Australian writer (born 1943)

Anne Mary Brooksbank (born 1943) is an Australian writer. She has written a number of novels as well as scripts for film and TV.

She has taught screenwriting at The Australian Film Television and Radio School.

==Personal life==

She was born in Melbourne. She completed an MA in English literature and history at Melbourne University and studied painting at the National Gallery School before becoming a professional writer.

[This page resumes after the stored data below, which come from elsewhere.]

(* ===== verification/Witnesses.v ===== *)
(** * Witnesses: the theorems at work on a small salon

    A demo tenant is built by running the modelled requests from an empty database:
    a business with a service that takes a deposit, one staff member with weekly
    hours, two customers and a few bookings.  Each lemma below applies one theorem of the
    development to a state of this run, so that its hypotheses are seen to hold
    together on a real execution. *)

From S2P Require Import Prelude Py Effects Schema Settings Orm AuditTrail Directory Schedule.
From S2P Require Import Availability JobQueue PublicLink Providers Notifications Calendar.
From S2P Require Import Waitlist Booking BookingMachine Frames BookingRefinement BookingBehaviour.
From S2P Require Import HoldSweep WaitlistOffers Delivery SelfService IvrPrompts Ivr IvrCalls.
From S2P Require Import Schemas Catalogue Worker System CatalogueBehaviour RateLimit Auth Startup Http.
From S2P Require Import HttpBehaviour Scope ScopeBehaviour Seeds SeedsBehaviour.

#[local] Instance demo_config : Config := default_config.
#[local] Instance demo_providers : Providers := null_providers.
#[local] Instance demo_text : ExnText := {| str_exn _ := "error"%string |}.

(** ** The run *)

(** 2024-10-03 12:00 UTC, a Thursday; the bookings are for Friday. *)
Definition demo_now : Z := combine 19999 (12 * hour_us).
Definition friday (hour : Z) : Z := combine 20000 (hour * hour_us).

Definition demo_start : World :=
  MkWorld empty_db empty_db (fun _ => 1) (MkRedis ∅ ∅ ∅) demo_now 0 None.

Definition demo_fields : BusinessFields :=
  MkBusinessFields "en" None (Some "+48999"%string) None false POLICY_BUSINESS_PHONE
    INTERNAL_BOOKING None None None "full_booking".

Definition run_all_requests (rs : list Request) (w : World) : World :=
  fold_left (fun w r => (run_request (execute r) w).2) rs w.

Definition demo_setup : list Request :=
  [CreateBusiness 1 "Salon" "UTC" demo_fields;
   CreateService 1 1 "Haircut" 60 (Some 10000) (Some "PLN"%string) true (Some 2000);
   CreateStaff 1 1 "Anna" None;
   GetOrCreateCustomer 1 1 "+48 111" (Some "Jan"%string);
   GetOrCreateCustomer 1 1 "+48 222" None;
   CreateWorkingHours 1 1 (Some 1) 4 (9 * hour_us) (17 * hour_us)].

Definition book (customer hour : Z) : Request :=
  CreateBooking 1 1 customer 1 (Some 1) (friday hour) SOURCE_API None false None.
Definition hold (customer hour : Z) : Request :=
  CreateHold 1 1 customer 1 (Some 1) (friday hour) "stripe" None SOURCE_API.

(** The salon with one confirmed booking (1, at 10:00) and one hold (2, at 12:00). *)
Definition demo : World := run_all_requests (demo_setup ++ [book 1 10; hold 2 12]) demo_start.

Definition demo_booking : Booking :=
  new_booking 1 1 1 1 (Some 1) (friday 10) (friday 11) CONFIRMED SOURCE_API 1 demo_now.
Definition demo_hold : Booking :=
  new_booking 1 1 2 1 (Some 1) (friday 12) (friday 13) PENDING_PAYMENT SOURCE_API 2 demo_now.

Lemma run_requests_run rs w : system_run w (run_all_requests rs w).
Proof.
  revert w. induction rs as [|r rs IH]; intros w; [constructor|].
  econstructor; [apply step_request | apply IH].
Qed.

Lemma demo_start_consistent : consistent demo_start.
Proof. split; [done | apply empty_ledger_wf]. Qed.

Lemma demo_consistent : consistent demo.
Proof.
  by destruct (consistent_run _ _ demo_start_consistent
    (run_requests_run (demo_setup ++ [book 1 10; hold 2 12]) demo_start)) as (es & _ & Hc).
Qed.

Lemma demo_booking_rows : rows_of (bookings (w_db demo)) = [demo_hold; demo_booking].
Proof. vm_compute. reflexivity. Qed.

Lemma demo_windows :
  effective_windows (w_db demo) 1 1 20000 (Some 1) = [(9 * hour_us, 17 * hour_us)].
Proof. vm_compute. reflexivity. Qed.

(** Hypotheses that are computed. *)
Ltac computed := vm_compute; first [reflexivity | discriminate | lia | auto].

Example demo_rows :
  bookings (w_committed demo) !! 1 = Some demo_booking
  /\ bookings (w_committed demo) !! 2 = Some demo_hold
  /\ bookings (w_committed demo) !! 3 = None.
Proof. vm_compute. auto. Qed.

(** ** The system *)

Lemma payments_agree_with_bookings_witness :
  exists kp p, booking_payments (w_committed demo) !! kp = Some p
    /\ pay_booking_id p = 2 /\ pay_status p = PAYMENT_PENDING.
Proof.
  apply (proj2 (payments_agree_with_bookings demo_start demo demo_start_consistent
    (run_requests_run (demo_setup ++ [book 1 10; hold 2 12]) demo_start)) 2 demo_hold); computed.
Defined.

She was married to Bob Ellis, with whom she occasionally collaborated; they had three children, including the author Jack Ellis.

==Novels==
- Mad Dog Morgan (1976)
- Archer (1985)
- On Loan (1990)
- All My Love (1991)
- Marriage Acts (2000)
- Mother's Day (2005)
- Sir Katherine
- Big Thursday
- Father's Day
- Don't I Know You? (2024)

==Select film and TV credits==
- Avengers of the Reef (1973)
- Newsfront (1975) (with Bob Ellis) (winner of AACTA Best Screenplay Award)
- Down Under (play) (1975) (with Bob Ellis)
- Case for the Defence (1978)
- Maybe This Time (1980)
- The Winds of Jarrah (1983)
- Land of Hope (1986)
- Marriage Acts (2000)
- All My Love (2015), a play about Henry Lawson and Mary Gilmore's relationship.